The decision-making refers to a process of making a decision after reasoning intelligent information, and generally provides functions of classification, sequencing, prediction and the like.

(4) General purpose capabilities

After the above-mentioned data processing, further general capabilities may be formed based on the results of the data processing, such as algorithms or a general system, for example, translation, analysis of text, computer vision processing, speech recognition, recognition of images, and so on.

(5) Intelligent product and industrial application

The intelligent product and industry application refers to the product and application of an artificial intelligence system in various fields, and is the encapsulation of an artificial intelligence integral solution, the intelligent information decision is commercialized, and the landing application is realized, and the application field mainly comprises: intelligent manufacturing, intelligent transportation, intelligent house, intelligent medical treatment, intelligent security protection, autopilot, smart city, intelligent terminal etc..

The method and the device for the deep learning framework conversion can be applied to the scenes of conversion among models of different deep learning frameworks in the fields of automatic driving, image classification, image retrieval, image semantic segmentation, image quality enhancement, image super-resolution, monitoring, target tracking, target detection and the like.

Since the embodiments of the present application relate to the application of a large number of neural networks, for the sake of understanding, the following description will be made first of all with respect to terms and concepts of the neural networks to which the embodiments of the present application may relate.

(1) Neural network

The neural network may be composed of neural units, which may be referred to as x _s And an arithmetic unit with intercept 1 as input, the output of which may be:

wherein s is 1, 2, … … n, n is a natural number greater than 1, and W is _s Is x _s B is the bias of the neural unit.

f is the activation functions of the neural units for introducing non-linear characteristics into the neural network to transform the input signals in the neural units into output signals.
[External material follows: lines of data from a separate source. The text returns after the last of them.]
(** Every call of the module binds, so the registry has one descriptor per
    assignment. *)
Lemma registry_names :
  registry.*1 =
  ["libsamplerate"; "zlib"; "libmodplug"; "libopenmpt"; "wildmidi"; "gme";
   "ffmpeg"; "libnfs"].
Proof. by vm_compute. Qed.

Lemma registry_names_unique : NoDup registry.*1.
Proof. rewrite registry_names. by_evaluation. Qed.

Lemma registry_binds_all : registry.*1 = libs.*1.
Proof. by vm_compute. Qed.

(** A descriptor's fields are the arguments of its call: the class, the
    second and third positional arguments, the [patches] keyword. *)
Lemma bind_fields (c : call) (d : project) :
  bind c = Some d →
  kind d = ctor c
  ∧ args c !! 1 = Some (PyStr (digest d))
  ∧ args c !! 2 = Some (PyStr (artifact d))
  ∧ patches d = keyword "patches" (kwargs c).
Proof.
  unfold bind. intros H.
  destruct (args c) as [|loc [|[dg| | |] [|[art| | |] rest]]]; try done.
  destruct (bind_locations loc); [|done].
  destruct (bind_arguments rest); [|done].
  destruct (bind_base (kwargs c)); [|done].
  destruct (bind_autoreconf (kwargs c)); [|done].
  cbn in H. destruct (forallb _ _); [|done].
  by injection H as <-.
Qed.

(** ** The claims about the table *)

(** C1: every descriptor's digest is a literal hexadecimal string whose
    length is that of its algorithm: libsamplerate's digest has the 32
    characters of an MD5 digest, every other descriptor's the 64 characters
    of a SHA-256 digest, and both lengths occur among the eight descriptors
    (one of the first, seven of the second), so the registry exercises two
    distinct lengths. *)
Theorem digest_length_identifies_algorithm :
  Forall (λ nd, is_hex (digest nd.2) = true ∧
                String.length (digest nd.2) =
                  if decide (nd.1 = "libsamplerate")
                  then md5_hex_length else sha256_hex_length) registry
  ∧ "libsamplerate" ∈ registry.*1
  ∧ md5_hex_length = 32 ∧ sha256_hex_length = 64
  ∧ registry.*1
    = ["libsamplerate"; "zlib"; "libmodplug"; "libopenmpt"; "wildmidi"; "gme";
       "ffmpeg"; "libnfs"]
  ∧ Exists (λ nd, String.length (digest nd.2) = md5_hex_length) registry
  ∧ Exists (λ nd, String.length (digest nd.2) = sha256_hex_length) registry
  ∧ (λ nd, String.length (digest nd.2)) <$> registry
    = [32; 64; 64; 64; 64; 64; 64; 64].
Proof.
  split; [by_evaluation|]. split; [by_evaluation|].
  split; [done|]. split; [done|]. split; [by vm_compute|].
  split; [by_evaluation|]. split; [by_evaluation|]. by vm_compute.
Qed.

(** C2: the declared artifact paths of the registry are pairwise distinct,
    none lies underneath another, and each is relative: it does not begin
    with the path separator. *)
Theorem artifact_paths_disjoint :
  NoDup ((λ nd, artifact nd.2) <$> registry)
  ∧ Forall (λ a, Forall (λ b, a.1 = b.1 ∨
        strip_prefix (artifact a.2 +:+ "/") (artifact b.2) = None) registry)
      registry
  ∧ Forall (λ nd, is_relative (artifact nd.2) = true) registry.
Proof. split; [by_evaluation|]. split; by_evaluation. Qed.

(** C3: every descriptor is constructed with one of the four adapter
    classes (never the bare base class), all four occur, the ffmpeg
    descriptor is the one built with the feature-flag-heavy adapter and the
    zlib descriptor the one built with the bespoke adapter. *)
Theorem adapter_kinds :
  Forall (λ nd, kind nd.2 ∈
            [CmakeProject; AutotoolsProject; FfmpegProject; ZlibProject])
    registry
  ∧ Forall (λ k, Exists (λ nd, kind nd.2 = k) registry)
      [CmakeProject; AutotoolsProject; FfmpegProject; ZlibProject]
  ∧ Forall (λ nd, (kind nd.2 = FfmpegProject ↔ nd.1 = "ffmpeg")
                  ∧ (kind nd.2 = ZlibProject ↔ nd.1 = "zlib")) registry.
Proof. split; [by_evaluation|]. split; by_evaluation. Qed.

(** C10: every descriptor with a configuration-argument list requests
    static-only output: the CMake-style lists contain
    -DBUILD_SHARED_LIBS=OFF, the Autotools-family lists (ffmpeg's included)
    contain both --disable-shared and --enable-static; every artifact path
    has the static-library form lib/<name>.a; the zlib descriptor, built
    by the bespoke class from a call of three positional arguments, is in
    the registry and is the only one constructed without an argument list;
    the other seven, three CMake-style, three Autotools-style and ffmpeg,
    each carry a list. *)
Theorem static_only_output :
  Forall (λ nd, static_only nd.2) registry
  ∧ Forall (λ nd, arguments nd.2 = None ↔ nd.1 = "zlib") registry
  ∧ Forall (λ nd, ∃ n, artifact nd.2 = "lib/" +:+ n +:+ ".a"
                       ∧ n ≠ EmptyString ∧ has_slash n = false) registry
  ∧ registry.*1
    = ["libsamplerate"; "zlib"; "libmodplug"; "libopenmpt"; "wildmidi"; "gme";
       "ffmpeg"; "libnfs"]
  ∧ (λ nd, kind nd.2) <$> registry
    = [CmakeProject; ZlibProject; AutotoolsProject; AutotoolsProject;
       CmakeProject; CmakeProject; FfmpegProject; AutotoolsProject]
  ∧ Exists (λ nd, nd.1 = "zlib" ∧ kind nd.2 = ZlibProject
                  ∧ arguments nd.2 = None) registry
  ∧ bind zlib = descriptor "zlib" ∧ length (args zlib) = 3
  ∧ Exists (λ nd, nd.1 = "ffmpeg" ∧ kind nd.2 = FfmpegProject
                  ∧ "--disable-shared" ∈ default [] (arguments nd.2)
                  ∧ "--enable-static" ∈ default [] (arguments nd.2))
      registry
  ∧ (λ nd, length <$> arguments nd.2) <$> registry
    = [Some 3; None; Some 2; Some 14; Some 3; Some 4; Some 428; Some 6].
Proof.
  split; [by_evaluation|]. split; [by_evaluation|].
  split.
  { assert (Forall (λ nd, is_Some (static_library_name (artifact nd.2)))
              registry) as H by by_evaluation.
    eapply Forall_impl; [exact H|].
    intros nd [n Hn]. exists n. by apply static_library_name_sound. }
  split; [by vm_compute|]. split; [by vm_compute|].
  split; [by_evaluation|]. split; [by vm_compute|]. split; [done|].
  split; [by_evaluation|]. by vm_compute.
Qed.
Lemma place_loop_frame p items : forall s acts,
  same_account s (fst (place_loop cfg p items s acts))
  /\ max_equity (fst (place_loop cfg p items s acts)) = max_equity s
  /\ price_history (fst (place_loop cfg p items s acts)) = price_history s.
Proof.
  unfold same_account.
  induction items as [|[i level] rest IH]; intros s acts; cbn [place_loop].
  - cbn [fst]. tauto.
  - destruct (Qle_bool p level); [apply IH|].
    destruct (can_place_buy cfg s level p) as [[[|] r]|e];
      [| apply IH | cbn [fst]; tauto].
    destruct (build_buy_order cfg s i level p) as [order|e];
      [| cbn [fst]; tauto].
    match goal with
    | |- context [place_loop cfg p rest ?s1 ?a1] => specialize (IH s1 a1)
    end.
    exact IH.
Qed.

Lemma place_loop_only_buys p items : forall s acts,
  only_buys s -> only_buys (fst (place_loop cfg p items s acts)).
Proof.
  unfold only_buys.
  induction items as [|[i level] rest IH]; intros s acts Hs; cbn [place_loop].
  - exact Hs.
  - destruct (Qle_bool p level); [apply IH; exact Hs|].
    destruct (can_place_buy cfg s level p) as [[[|] r]|e];
      [| apply IH; exact Hs | exact Hs].
    destruct (build_buy_order cfg s i level p) as [order|e] eqn:B;
      [| exact Hs].
    apply IH. cbn. apply dict_set_values; [|exact Hs].
    exact (build_buy_order_side _ _ _ _ _ B).
Qed.

Lemma place_loop_cancel p items : forall s acts a,
  snd (place_loop cfg p items s acts) = Ok a ->
  cancel_orders a = cancel_orders acts.
Proof.
  induction items as [|[i level] rest IH]; intros s acts a; cbn [place_loop].
  - cbn [snd]. intro H. injection H as <-. reflexivity.
  - destruct (Qle_bool p level); [apply IH|].
    destruct (can_place_buy cfg s level p) as [[[|] r]|e];
      [| apply IH | discriminate].
    destruct (build_buy_order cfg s i level p) as [order|e]; [|discriminate].
    intro H. apply IH in H. exact H.
Qed.

Lemma step_book_frame s p b a :
  same_account s (fst (step_book cfg s p b a)).
Proof.
  unfold step_book. cbv zeta.
  destruct (pdiv _ _) as [dd|e]; [|cbn; repeat split].
  destruct (Qlt_bool (dd_pause_frac (risk cfg)) dd); [cbn; repeat split|].
  destruct (Qlt_bool (kill_switch_frac (risk cfg)) dd); [cbn; repeat split|].
  match goal with
  | |- context [place_loop cfg p ?items ?s1 ?a1] =>
      destruct (place_loop_frame p items s1 a1) as [F _]
  end.
  unfold same_account in *.
  destruct (Qlt_bool _ _); cbn in F; exact F.
Qed.

Lemma step_book_only_buys s p b a :
  only_buys s -> only_buys (fst (step_book cfg s p b a)).
Proof.
  intro Hs. unfold step_book. cbv zeta.
  destruct (pdiv _ _) as [dd|e]; [|exact Hs].
  destruct (Qlt_bool (dd_pause_frac (risk cfg)) dd); [exact Hs|].
  destruct (Qlt_bool (kill_switch_frac (risk cfg)) dd); [exact Hs|].
  apply place_loop_only_buys.
  destruct (Qlt_bool _ _); exact Hs.
Qed.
The output signal of the activation function may be used as an input for the next layer. For example, the activation function may be a ReLU, tanh, or sigmoid function.

A neural network is a network formed by a plurality of the above-mentioned single neural units being joined together, i.e. the output of one neural unit may be the input of another neural unit. The input of each neural unit can be connected with the local receiving domain of the previous layer to extract the characteristics of the local receiving domain, and the local receiving domain can be a region composed of a plurality of neural units.

(2) Deep neural network

Deep Neural Networks (DNNs), also called multi-layer neural networks, can be understood as neural networks with multiple hidden layers. The DNNs are divided according to the positions of different layers, and the neural networks inside the DNNs can be divided into three categories: input layer, hidden layer, output layer. Generally, the first layer is an input layer, the last layer is an output layer, and the middle layers are hidden layers. The layers are all connected, that is, any neuron of the ith layer is necessarily connected with any neuron of the (i + 1) th layer.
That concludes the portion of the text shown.